Significantly, this movement seems to have enough "legs" to continue on for some time. But, this is what a large segment of the American public has wanted.
Yet, the Federal Reserve and the federal government continue to cram credit inflation down our throats…and without any limit in sight.
As I have stated over and over again during the last five years or so, credit inflation creates an environment that supports greater risk taking, increases in financial leverage, the mismatch of the maturities of assets and liabilities, and financial innovation.
We saw how these responses played out in the US economy over the past fifty years and contributed to the financial collapse in 2007 and subsequent recovery. The continued pressure of credit inflation will encourage these kind of responses again, although the exact form in which they will arise will be different because of the changes that have taken place in the economy and in the rules and regulations that are now being applied to the financial system.
And, the financial system will respond…in fact, the financial system has already responded. Furthermore, the "unintended consequences" of these responses will not necessarily be what the people creating the change want.
For example, supporters of these efforts want the banks to lend more, especially to lend to the housing sector. Funny we see the sales of houses picking up but we don't see residential real estate loans increasing…yet commercial loans are increasing.
But, we see hedge funds, construction companies, asset management groups, and individuals getting commercial loans and buying up thousands of housing units (See A Glut of Opportunities--Part 2) and then renting them out. And, this is not all turning out good for the renter. (See "Here's What Happens When Wall Street Builds a Rental Empire)
However, this gets us into "Shadow Banking." Check out all the merchant lenders and merchant bankers that are building and growing their lending business. What about "peer-to-peer" lending? What about all the other ways that businesses are finding ways to lend to other businesses?
The crucial thing to be realized is that money is just information and information can be transformed into credit and this information can be cut up and divided in about any way you can imagine and sold to investors that are seeking higher yields in this low interest rate environment.
In fact, the continuation to the story mentioned in my post "A Glut of Opportunities-Part 2, is picked up in a following post "Blackstone Hits a Home Run." The essence is that Blackstone Group LP (BX), an organization that has acquired over 40,000 houses over the past two years has now, along with Deutsche Bank (DB), created a securitized asset that is backed by the cash flows coming from the leased properties. At least one major credit rating agency has given these securities a triple-A rating.
Here we go again.
And, Blackstone is not the only one doing this. Bloomberg BusinessWeek has a story this week about how Magnetar Capital, another hedge fund, is buying up properties the same way Blackstone is.

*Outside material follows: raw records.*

(** * search_form.js: the clause rows of the search form and the query they compile to

    The script keeps two lists of rows on the page, the [.query_chunk] rows
    (terms to match) and the [.not_chunk] rows (terms to exclude), lets the
    user add and remove rows, and writes the query text built from the rows
    into the field [#id_q].  This file embeds the script's functions
    ([jQuery.substitute], [build_query], [increment_ids] and the click
    handlers installed by [init]) over a record model of the elements they
    read and write, and proves what they do to the page. *)

From Stdlib Require Import String Ascii List Bool ZArith NArith Lia.
From Stdlib Require Import DecimalString DecimalPos DecimalN.
Import ListNotations.
Open Scope string_scope.

(** ** JavaScript values and string primitives the script uses *)

Module Js.

(** [s.split(sep)] for a one-character separator: the pieces between the
    separators, so a string without separator is its own single piece. *)
Fixpoint split_on (sep : ascii) (s : string) : list string :=
  match s with
  | EmptyString => [EmptyString]
  | String c r =>
      match split_on sep r with
      | [] => [EmptyString]
      | p :: ps =>
          if Ascii.eqb c sep then EmptyString :: p :: ps
          else String c p :: ps
      end
  end.

(** An array element that may be missing: [None] is [undefined]. *)
Definition item (k : nat) (a : list string) : option string := nth_error a k.

(** ToString of a string or [undefined], as done by string concatenation,
    by [parseInt] and by [replace] on their arguments. *)
Definition to_string (v : option string) : string :=
  match v with
  | Some s => s
  | None => "undefined"
  end.

(** Numbers are doubles.  The script only makes them with [parseInt] and
    [+ 1], so they are integers or NaN: [Int z] is the double of value [z]. *)
Inductive number : Type :=
| Int (z : Z)
| NaN.

(** The double nearest to an integer, ties going to the even significand
    of 53 binary digits (integers of 1024 binary digits and more, which
    become Infinity, are out of reach of the script). *)
Definition round_double (z : Z) : Z :=
  let a := Z.abs z in
  let e := (Z.log2 a - 52)%Z in
  if (e <=? 0)%Z then z
  else
    let q := (a / 2 ^ e)%Z in
    let r := (a mod 2 ^ e)%Z in
    let half := (2 ^ (e - 1))%Z in
    let q := if (r <? half)%Z then q
             else if (half <? r)%Z then (q + 1)%Z
             else if Z.even q then q else (q + 1)%Z in
    (Z.sgn z * (q * 2 ^ e))%Z.

Definition is_blank (c : ascii) : bool :=
  let n := N_of_ascii c in
  ((9 <=? n) && (n <=? 13) || (n =? 32))%N.

Fixpoint skip_blanks (s : string) : string :=
  match s with
  | String c r => if is_blank c then skip_blanks r else s
  | EmptyString => s
  end.

(** The value of [c] as a digit in the given radix, if it is one. *)
Definition digit_of (radix : N) (c : ascii) : option N :=
  let n := N_of_ascii c in
  let v :=
    if ((48 <=? n) && (n <=? 57))%N then Some (n - 48)%N
    else if ((97 <=? n) && (n <=? 122))%N then Some (n - 87)%N
    else if ((65 <=? n) && (n <=? 90))%N then Some (n - 55)%N
    else None in
  match v with
  | Some d => if (d <? radix)%N then Some d else None
  | None => None
  end.

(** The longest prefix of digits of [s], read in the radix; [acc] is
    [None] until a digit was read. *)
Fixpoint digits (radix : N) (s : string) (acc : option N) : option N :=
  match s with
  | EmptyString => acc
  | String c r =>
      match digit_of radix c with
      | Some d =>
          digits radix r
            (Some (radix * match acc with Some a => a | None => 0 end + d)%N)
      | None => acc
      end
  end.

(** [parseInt(s)] without a radix argument (ECMAScript 5): leading blanks
    are skipped (the ASCII ones are modelled), then an optional sign, then
    [0x] or [0X] selects radix 16, then the longest prefix of digits is
    read and rounded to a double; without any digit the result is [NaN]. *)
Definition parseInt (s : string) : number :=
  let s := skip_blanks s in
  let '(neg, s) :=
    match s with
    | String "-"%char r => (true, r)
    | String "+"%char r => (false, r)
    | _ => (false, s)
    end in
  let '(radix, s) :=
    match s with
    | String "0"%char (String "x"%char r) => (16%N, r)
    | String "0"%char (String "X"%char r) => (16%N, r)
    | _ => (10%N, s)
    end in
  match digits radix s None with
  | Some n => Int (round_double (if neg : bool then - Z.of_N n else Z.of_N n))
  | None => NaN
  end.

(** [x + 1] on numbers. *)
Definition add1 (x : number) : number :=
  match x with
  | Int z => Int (round_double (z + 1))
  | NaN => NaN
  end.

(** The decimal numeral of a natural number. *)
Definition dec (n : N) : string := NilEmpty.string_of_uint (N.to_uint n).

(** ToString of a number (integers below 10^21 print in full). *)
Definition number_to_string (x : number) : string :=
  match x with
  | Int z => if (z <? 0)%Z then String "-" (dec (Z.abs_N z)) else dec (Z.to_N z)
  | NaN => "NaN"
  end.

Fixpoint drop (n : nat) (s : string) : string :=
  match n, s with
  | S k, String _ r => drop k r
  | _, _ => s
  end.
(** * soundscape-review-app: the review service, embedded and verified

    The repository holds two entry points that wrap the same four
    operations on one [reviews] table:

    - [src/server.js]: a long-running Express application;
    - [src/unnamed/part_000]: a single-invocation (serverless) function.

    This development embeds the request values, the table and the four
    operations, then states the properties of the specification over them.

    Conventions of the embedding:
    - a JavaScript value is a [Value]; a number is the rational it denotes
      (binary rounding is outside the model);
    - a JavaScript object used as a map (request body, query parameters,
      headers) is a [gmap string _]; an absent key reads as [undefined];
    - the table is a list of typed rows plus the next value of the
      [SERIAL] sequence; a statement either fails (the driver throws and
      the handler answers 500) or returns rows;
    - what the JavaScript runtime, the [pg] driver and PostgreSQL do with
      text (number formatting, input functions of the column types) is not
      code of this repository: it is the interface [Platform]. *)

From Stdlib Require Import ZArith QArith Qround Lia List Ascii String Permutation Sorted.
From stdpp Require Import base decidable option list strings gmap sorting pretty.

Local Open Scope string_scope.
Local Open Scope Z_scope.

(** ** JavaScript values *)

(** [VObj prim sql] stands for an object or an array: the handlers only
    observe that it is truthy, the string its primitive conversion yields
    ([prim]) and the text the driver sends for it ([sql]). *)
Inductive Value : Type :=
  | VUndefined
  | VNull
  | VBool (b : bool)
  | VNum (q : Q)
  | VStr (s : string)
  | VObj (prim sql : string).

(** ** What the runtime and the database supply *)

Class Platform : Type := {
  (** JavaScript [Number(s)] on a string; [None] is [NaN]. *)
  StringToNumber : string → option Q;
  (** JavaScript [String(n)] on a number. *)
  NumberToString : Q → string;
  (** JavaScript [String(d)] on a [Date], given as an instant. *)
  DateToString : Z → string;
  (** [new Date(t).toISOString()]. *)
  toISOString : Z → string;
  (** PostgreSQL input functions; [None] means the statement fails. *)
  pg_int4 : string → option Z;
  pg_numeric_3_2 : string → option Z;   (* DECIMAL(3,2), in hundredths *)
  pg_timestamptz : string → option Z;
  pg_inet : string → option string;
  pg_varchar : nat → string → option string;
}.

Module JS.

(** [!!v] *)
Definition truthy (v : Value) : bool :=
  match v with
  | VUndefined | VNull => false
  | VBool b => b
  | VNum q => negb (Qeq_bool q 0)
  | VStr s => negb (String.eqb s "")
  | VObj _ _ => true
  end.

(** A string read from a map: [undefined] when the key is absent. *)
Definition truthy_str (o : option string) : bool :=
  match o with
  | None => false
  | Some s => negb (String.eqb s "")
  end.

(** [a || b] on optional strings. *)
Definition or_str (a b : option string) : option string :=
  if truthy_str a then a else b.

(** A string that may be [undefined], as a value. *)
Definition str_value (o : option string) : Value :=
  match o with
  | Some s => VStr s
  | None => VUndefined
  end.

Definition is_undefined (v : Value) : bool :=
  match v with VUndefined => true | _ => false end.

(** Reading a property of a parsed object. *)
Definition prop (o : gmap string Value) (k : string) : Value :=
  default VUndefined (o !! k).
(** * Heroku AppLink API-access sample (Node.js): a shallow embedding

    The program is one Express application: a [GET /] handler that fans a
    fixed query out over the configured connections, a [GET /bulk-demo]
    handler that submits a bulk insert and starts a detached monitor,
    [monitorBulkJob] itself, and two generators of synthetic data.

    The external collaborator (the AppLink SDK), [Math.random], [Date.now]
    and the scheduler of the event loop are inputs of the model; the
    JavaScript built-ins the program calls are written out in [Js]. *)

From Stdlib Require Import ZArith Ascii String List Lia DecimalString.
From stdpp Require Import base tactics option list strings gmap.

Local Open Scope Z_scope.

(** ** JavaScript built-ins used by the program

    Strings are sequences of code units; the model covers the code units
    below 256 (the Latin-1 range), which is all the program's own text. *)
Module Js.

(** Values that appear in the field bag of a record of the query engine. *)
Inductive Value : Type :=
| Undefined
| Null
| Bool (b : bool)
| Num (z : Z)
| Str (s : string).

(** An [Error] object: what the collaborator rejects with and what the
    runtime throws. *)
Record Error : Type := mkError { name : string; message : string }.

(** Result of an operation that may throw (or of a promise once settled). *)
Inductive Res (A : Type) : Type :=
| Ok (a : A)
| Err (e : Error).
Arguments Ok {A} a.
Arguments Err {A} e.

(** The [TypeError] of V8 for [undefined.p]. *)
Definition TypeError_undefined (p : string) : Error :=
  mkError "TypeError"
          ("Cannot read properties of undefined (reading '" +:+ p +:+ "')").

(** White space and line terminators, as [String.prototype.trim] sees them
    (TAB, LF, VT, FF, CR, SP, NBSP). *)
Definition is_whitespace (c : ascii) : bool :=
  let n := nat_of_ascii c in
  bool_decide (n ∈ [9; 10; 11; 12; 13; 32; 160]%nat).

Fixpoint trimStart (s : string) : string :=
  match s with
  | EmptyString => EmptyString
  | String c s' => if is_whitespace c then trimStart s' else s
  end.

Fixpoint trimEnd (s : string) : string :=
  match s with
  | EmptyString => EmptyString
  | String c s' =>
      match trimEnd s' with
      | EmptyString => if is_whitespace c then EmptyString else String c EmptyString
      | t => String c t
      end
  end.

(** [s.trim()] *)
Definition trim (s : string) : string := trimEnd (trimStart s).

(** [s.split(sep)] for a one-character separator: never the empty list. *)
Fixpoint split (sep : ascii) (s : string) : list string :=
  match s with
  | EmptyString => [EmptyString]
  | String c s' =>
      if decide (c = sep) then EmptyString :: split sep s'
      else match split sep s' with
           | piece :: rest => String c piece :: rest
           | [] => [String c EmptyString]
           end
  end.

(** [xs.includes(x)] on an array of strings (strict equality). *)
Definition includes (xs : list string) (x : string) : bool :=
  bool_decide (x ∈ xs).

(** [s.substring(a, b)]: the code units at positions [min a b .. max a b). *)
Definition substring (s : string) (a b : nat) : string :=
  String.substring (Nat.min a b) (Nat.max a b - Nat.min a b) s.

(** [s.slice(-n)]: the last [n] code units, the whole string when shorter. *)
Definition slice_last (s : string) (n : nat) : string :=
  String.substring (String.length s - n) n s.

Definition upper (c : ascii) : ascii :=
  let n := nat_of_ascii c in
  if (97 <=? n)%nat && (n <=? 122)%nat then ascii_of_nat (n - 32) else c.

(** [s.toUpperCase()] on ASCII text (a radix-36 numeral in the program). *)
Fixpoint toUpperCase (s : string) : string :=
  match s with
  | EmptyString => EmptyString
  | String c s' => String (upper c) (toUpperCase s')
  end.

(** [n.toString()] of an integer. *)
Definition toString (n : Z) : string := NilEmpty.string_of_int (Z.to_int n).

(** A value inside a template literal. *)
Definition interpolate (o : option string) : string :=
  match o with
  | Some s => s
  | None => "undefined"
  end.

(** One result of [Math.random()]: the double [mantissa mod 2^53 / 2^53],
    which lies in [0, 1), together with the digits after the point of its
    [toString(36)] rendering (each taken modulo 36). *)
Record Draw : Type := mkDraw { mantissa : Z; radix36 : list nat }.

(** [Math.floor(Math.random() * n)], the product taken exactly. *)
Definition floor_scaled (d : Draw) (n : Z) : Z :=
  (mantissa d mod 2 ^ 53) * n / 2 ^ 53.

Definition digit36 (d : nat) : ascii :=
  match String.get (d mod 36) "0123456789abcdefghijklmnopqrstuvwxyz" with
  | Some c => c
  | None => "0"%char
  end.

(** [Math.random().toString(36)]: ["0"] for zero, otherwise ["0."] and
    the digits. *)
Definition toString36 (d : Draw) : string :=
  match radix36 d with
  | [] => "0"
  | ds => "0." +:+ string_of_list_ascii (map digit36 ds)
  end.

(** [xs[Math.floor(Math.random() * xs.length)]]; [undefined] out of range. *)
Definition pick {A : Type} (xs : list A) (d : Draw) : option A :=
  xs !! Z.to_nat (floor_scaled d (Z.of_nat (length xs))).

End Js.
Export Js(Res, Ok, Err).

(** Exceptions as a monad: [Err] is a thrown [Error]. *)
Global Instance Res_ret : MRet Res := λ A a, Ok a.
Global Instance Res_bind : MBind Res := λ A B f r,
  match r with
  | Ok a => f a
  | Err e => Err e
  end.

(** ** The collaborator: what the AppLink SDK hands to the program *)
Module AppLink.

(** A record of the query engine, [{fields: {...}}]; a malformed record
    has no [fields]. *)
Record SfRecord : Type := mkRecord { fields : option (gmap string Js.Value) }.

Record QueryResult : Type :=
  mkQueryResult { totalSize : Z; done : bool; records : list SfRecord }.

(** The job handle returned by [bulkApi.ingest]. *)
Record JobRef : Type := mkJobRef { job_id : string }.

(** One status snapshot of a bulk job. *)
Record JobInfo : Type :=
  mkJobInfo { state : string;
              numberRecordsProcessed : Z;
              numberRecordsFailed : Z }.

Definition FailedResults : Type := list (gmap string Js.Value).

(** The table built by [createDataTableBuilder(columns)], [addRow], [build]. *)
Record DataTable : Type :=
  mkDataTable { columns : list string; rows : list (gmap string Js.Value) }.

Record IngestRequest : Type :=
  mkIngest { object : string; operation : string; dataTable : DataTable }.

(** An authorized org session. Its methods are asynchronous calls into a
    world [W] outside the program: each takes the world at the moment the
    call completes and returns the next world with the settled result. A
    job handle is [None] where the program passes [undefined]. *)
Record Org (W : Type) : Type := mkOrg {
  id : string;
  user_username : string;
  dataApi_query : string -> W -> W * Res QueryResult;
  bulkApi_ingest : IngestRequest -> W -> W * Res (list JobRef);
  bulkApi_getInfo : option JobRef -> W -> W * Res JobInfo;
  bulkApi_getFailedResults : option JobRef -> W -> W * Res FailedResults
}.
Arguments mkOrg {W}.
Arguments id {W}.
Arguments user_username {W}.
Arguments dataApi_query {W}.
Arguments bulkApi_ingest {W}.
Arguments bulkApi_getInfo {W}.
Arguments bulkApi_getFailedResults {W}.

(** [sdk.addons.applink] *)
Record Sdk (W : Type) : Type := mkSdk {
  getAuthorization : string -> W -> W * Res (Org W)
}.
Arguments mkSdk {W}.
Arguments getAuthorization {W}.

End AppLink.

(** ** What the program produces *)

(** A Query Result Row, the object literal [{Name: ..., Id: ...}]. *)
Abbreviation Row := (gmap string Js.Value).

(** A Per-Connection Outcome; [error] is absent in the success shape. *)
Record PerConnectionOutcome : Type := mkOutcome {
  connectionName : string;
  error : option string;
  accounts : list Row
}.

(** [console.log] or [console.error]. *)
Inductive Level : Type :=
| console_log
| console_error.

(** The lines written to the console, one constructor per statement. *)
Inductive ConsoleEntry : Type :=
| Connected_to_Salesforce_org (orgId username : string)
| Query_results (totalSize : Z) (done : bool) (recordCount : nat)
| Error_querying_org (connectionName : string) (error : Js.Error)
| Error_rendering_index (error : Js.Error)
| Connected_to_empty_org (orgId username : string)
| Starting_Bulk_API_process
| Error_in_bulk_demo (error : Js.Error)
| Bulk_job_status (id state : string) (numberRecordsProcessed numberRecordsFailed : Z)
| Failed_records (failedResults : AppLink.FailedResults)
| Job_completed_successfully (id : string) (numberRecordsProcessed : Z)
| Job_ended_in_state (id state : string)
| Error_monitoring_bulk_job (error : Js.Error).

(** The effects of a run, in the order they happen. *)
Inductive Event : Type :=
| Call_getAuthorization (key : string)
| Call_query (orgId soql : string)
| Call_ingest (orgId : string) (request : AppLink.IngestRequest)
| Call_getInfo (job : option AppLink.JobRef)
| Call_getFailedResults (job : option AppLink.JobRef)
| SetTimeout (ms : Z)
| Console (level : Level) (entry : ConsoleEntry)
| Start_monitorBulkJob (orgId : string) (job : option AppLink.JobRef).

(** What a handler sends back. *)
Inductive Response : Type :=
| Render (view : string) (accountsByOrg : list PerConnectionOutcome)
| Send (status : Z) (body : string)
| Json (body : list (string * Js.Value)).

(** The request as Express hands it to a handler: its URL query parameters. *)
Record Request : Type := mkRequest { req_query : gmap string string }.

(** What the process reads from outside itself: the SDK, the random source
    ([random_at i] is the [i]-th [Math.random()] of the run), the clock
    ([now_at i] is what [Date.now()] returns once [i] draws are taken) and
    the environment variable. *)
Record Host (W : Type) : Type := mkHost {
  sdk : AppLink.Sdk W;
  random_at : nat -> Js.Draw;
  now_at : nat -> Z;
  CONNECTION_NAMES : option string
}.
Arguments mkHost {W}.
Arguments sdk {W}.
Arguments random_at {W}.
Arguments now_at {W}.
Arguments CONNECTION_NAMES {W}.

(** The state a run threads: the outside world, the number of random
    draws taken and the effects so far. *)
Record State (W : Type) : Type := mkState {
  world : W;
  drawn : nat;
  trace : list Event
}.
Arguments mkState {W}.
Arguments world {W}.
Arguments drawn {W}.
Arguments trace {W}.

(** ** Sequential code: state passing with exceptions *)
Definition M (W A : Type) : Type := State W -> State W * Res A.

Global Instance M_ret {W} : MRet (M W) := λ A a st, (st, Ok a).
Global Instance M_bind {W} : MBind (M W) := λ A B f m st,
  match m st with
  | (st', Ok a) => f a st'
  | (st', Err e) => (st', Err e)
  end.

Definition lift {W A} (r : Res A) : M W A := λ st, (st, r).

(** [try { body } catch (error) { handler }] *)
Definition try_catch {W A} (body : M W A) (handler : Js.Error -> M W A) : M W A :=
  λ st,
  match body st with
  | (st', Ok a) => (st', Ok a)
  | (st', Err e) => handler e st'
  end.

Definition emit {W} (e : Event) : M W unit :=
  λ st, (mkState (world st) (drawn st) (trace st ++ [e]), Ok tt).

(** [await call]: the call is issued, the world answers, a rejection is
    rethrown. *)
Definition await {W A} (issued : Event) (call : W -> W * Res A) : M W A :=
  λ st,
  let '(w, r) := call (world st) in
  (mkState w (drawn st) (trace st ++ [issued]), r).

(** [Math.random()] *)
Definition Math_random {W} (h : Host W) : M W Js.Draw :=
  λ st, (mkState (world st) (S (drawn st)) (trace st), Ok (random_at h (drawn st))).

(** [Date.now()] *)
Definition Date_now {W} (h : Host W) : M W Z :=
  λ st, (st, Ok (now_at h (drawn st))).

(** [process.env.CONNECTION_NAMES ? process.env.CONNECTION_NAMES.split(',') : []] *)
Definition connectionNames {W} (h : Host W) : list string :=
  match CONNECTION_NAMES h with
  | None => []
  | Some EmptyString => []
  | Some s => Js.split "," s
  end.

(** ** [GET /]: the query fanned out over the connections *)

Definition SOQL_ACCOUNTS : string := "SELECT Name, Id FROM Account".

(** [bag.p]: [undefined] for a property the bag does not have. *)
Definition property (bag : gmap string Js.Value) (p : string) : Js.Value :=
  default Js.Undefined (bag !! p).

(** [(record) => ({ Name: record.fields.Name, Id: record.fields.Id })] *)
Definition project (record : AppLink.SfRecord) : Res Row :=
  match AppLink.fields record with
  | None => Err (Js.TypeError_undefined "Name")
  | Some bag => Ok (<["Id" := property bag "Id"]> (<["Name" := property bag "Name"]> ∅))
  end.

(** Where the async closure of one connection stands: suspended at one of
    its two [await]s, or settled. *)
Inductive Stage (W : Type) : Type :=
| AwaitAuthorization
| AwaitQuery (org : AppLink.Org W)
| Fulfilled (outcome : PerConnectionOutcome)
| Rejected (e : Js.Error).
Arguments AwaitAuthorization {W}.
Arguments AwaitQuery {W} org.
Arguments Fulfilled {W} outcome.
Arguments Rejected {W} e.

(** The [catch (error)] block of the closure. *)
Definition on_error {W} (name : string) (err : Js.Error) : M W (Stage W) :=
  emit (Console console_error (Error_querying_org name err));;
  mret (Fulfilled (mkOutcome (Js.trim name) (Some (Js.message err)) [])).

(** The closure up to its first [await]: the call is issued. *)
Definition begin_closure {W} (name : string) : M W (Stage W) :=
  try_catch
    (emit (Call_getAuthorization (Js.trim name));;
     mret AwaitAuthorization)
    (on_error name).
(** A pattern whose matches are described by [P] is found by [search] at
    the leftmost place where [P] holds. *)
Lemma search_leftmost p (P : str -> N -> Prop) :
  (forall s g, match_here p s None = Some g <-> exists c, g = Some [c] /\ P s c) ->
  (forall s c c', P s c -> P s c' -> c = c') ->
  forall s c,
    search p s = Some (Some [c]) <->
    exists pre suf, leftmost (fun t => exists c', P t c') s pre suf /\ P suf c.
Proof.
  intros Hm Huniq s c. rewrite search_Some. split.
  - intros (pre & suf & Hs & H & Hmin). apply Hm in H as (c0 & [= <-] & HP).
    exists pre, suf. split; [|done]. split_and!; [done|by exists c|].
    intros pre' suf' Hs' Hlen (c' & HP').
    assert (match_here p suf' None = Some (Some [c'])) as E by (apply Hm; eauto).
    rewrite (Hmin pre' suf') in E; done.
  - intros (pre & suf & (Hs & _ & Hmin) & HP). exists pre, suf.
    split_and!; [done|apply Hm; eauto|].
    intros pre' suf' Hs' Hlen.
    destruct (match_here p suf' None) as [g|] eqn:E; [|done].
    apply Hm in E as (c' & _ & HP'). destruct (Hmin pre' suf'); eauto.
Qed.

Lemma search_nowhere p (P : str -> N -> Prop) :
  (forall s g, match_here p s None = Some g <-> exists c, g = Some [c] /\ P s c) ->
  forall s, search p s = None <-> nowhere (fun t => exists c', P t c') s.
Proof.
  intros Hm s. rewrite search_None. unfold nowhere. split.
  - intros H pre suf Hs (c' & HP).
    assert (match_here p suf None = Some (Some [c'])) as E by (apply Hm; eauto).
    rewrite (H pre suf) in E; done.
  - intros H pre suf Hs.
    destruct (match_here p suf None) as [g|] eqn:E; [|done].
    apply Hm in E as (c' & _ & HP'). destruct (H pre suf); eauto.
Qed.
(** * minicons: dependency graph resolution, freshness and scheduling

    A shallow embedding of the core of [minicons/execution.py] and of the
    registration and storage code of [minicons/__init__.py], together with
    the properties of the graph resolver, the dirty propagator, the serial
    scheduler, the builder registry and the metadata store. *)

From Stdlib Require Import String Ascii List Bool Arith Lia Permutation.
Import ListNotations.

Set Implicit Arguments.

(** ** Python values *)

(** Exceptions the modelled code can raise. *)
Inductive Exception : Type :=
| DependencyError (msg : string)
| KeyError
| TypeError
| ValueError
| FileNotFoundError
| OperationalError
| IntegrityError.

(** The outcome of running a piece of Python code: a returned value, a raised
    exception, or [Diverges] when the loop budget of the model is exhausted
    (Python itself would keep running). *)
Inductive outcome (A : Type) : Type :=
| Return (a : A)
| Raise (e : Exception)
| Diverges.
Arguments Raise {A} e.
Arguments Diverges {A}.

Definition bind {A B : Type} (m : outcome A) (k : A -> outcome B) : outcome B :=
  match m with
  | Return a => k a
  | Raise e => Raise e
  | Diverges => Diverges
  end.

Notation "'do' x <- m ; k" := (bind m (fun x => k))
  (at level 10, x pattern, m at level 100, k at level 200).

(** ** Insertion-ordered dictionaries

    A Python [dict] keeps its keys in insertion order; assigning to a key
    that is present replaces the value in place. *)
Module Dict.
Section Dict.
Variables K V : Type.
Variable K_eq_dec : forall a b : K, {a = b} + {a <> b}.

Definition t := list (K * V).

Fixpoint get (d : t) (k : K) : option V :=
  match d with
  | [] => None
  | (k', v) :: d' => if K_eq_dec k k' then Some v else get d' k
  end.

Fixpoint set (d : t) (k : K) (v : V) : t :=
  match d with
  | [] => [(k, v)]
  | (k', v') :: d' =>
      if K_eq_dec k k' then (k', v) :: d' else (k', v') :: set d' k v
  end.

Definition keys (d : t) : list K := map fst d.
Definition values (d : t) : list V := map snd d.

Lemma get_set_eq d k v : get (set d k v) k = Some v.
Proof.
  induction d as [|[k' v'] d IH]; simpl.
  - destruct (K_eq_dec k k); congruence.
  - destruct (K_eq_dec k k') as [->|Hne]; simpl.
    + destruct (K_eq_dec k' k'); congruence.
    + destruct (K_eq_dec k k'); congruence.
Qed.

Lemma get_set_neq d k k' v : k' <> k -> get (set d k v) k' = get d k'.
Proof.
  intros Hne. induction d as [|[k0 v0] d IH]; simpl.
  - destruct (K_eq_dec k' k); congruence.
  - destruct (K_eq_dec k k0) as [->|Hk]; simpl.
    + destruct (K_eq_dec k' k0); congruence.
    + destruct (K_eq_dec k' k0); congruence.
Qed.

Lemma get_set d k k' v :
  get (set d k v) k' = if K_eq_dec k' k then Some v else get d k'.
Proof.
  destruct (K_eq_dec k' k) as [->|Hne].
  - apply get_set_eq.
  - now apply get_set_neq.
Qed.

Lemma get_some_in d k v : get d k = Some v -> In (k, v) d.
Proof.
  induction d as [|[k' v'] d IH]; simpl; [discriminate|].
  destruct (K_eq_dec k k') as [->|Hne].
  - intros [= ->]. now left.
  - intros H. right. auto.
Qed.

Credit inflation has consequences and we are seeing a lot of people take advantage of the opportunities that are created when the government produces an environment in which investors, primarily wealthy professional investors, come to expect that these opportunities will exist and are prepared to take advantage of them.
There are many other areas, some of which I have written about, in which these same kind of opportunities exist. And, some investors, primarily wealthy professional investors, are taking advantage of them.
For the reasons presented above, I try to avoid the investing in commercial banks…any commercial banks. The reason being is that in this environment that is creating the "new world" of financial institutions nothing is quite what it seems. Investors just don't know what they are investing when they invest in commercial banks, because they don't know what the legislators are going to do…and they don't know what the regulators are going to do.
A year ago, investing in JPMorgan Chase looked like as good an investment you could make from the commercial banking sector. Jamie Dimon, Chairman and CEO of the bank, was riding high as the one leader of a mega-bank that had gone through the financial upheaval unscathed. And, look where Dimon and JPMorgan Chase are today.
And, it seems as if Eric Schneiderman, the New York attorney-general, gets his way, the "mauling" of the banks will continue!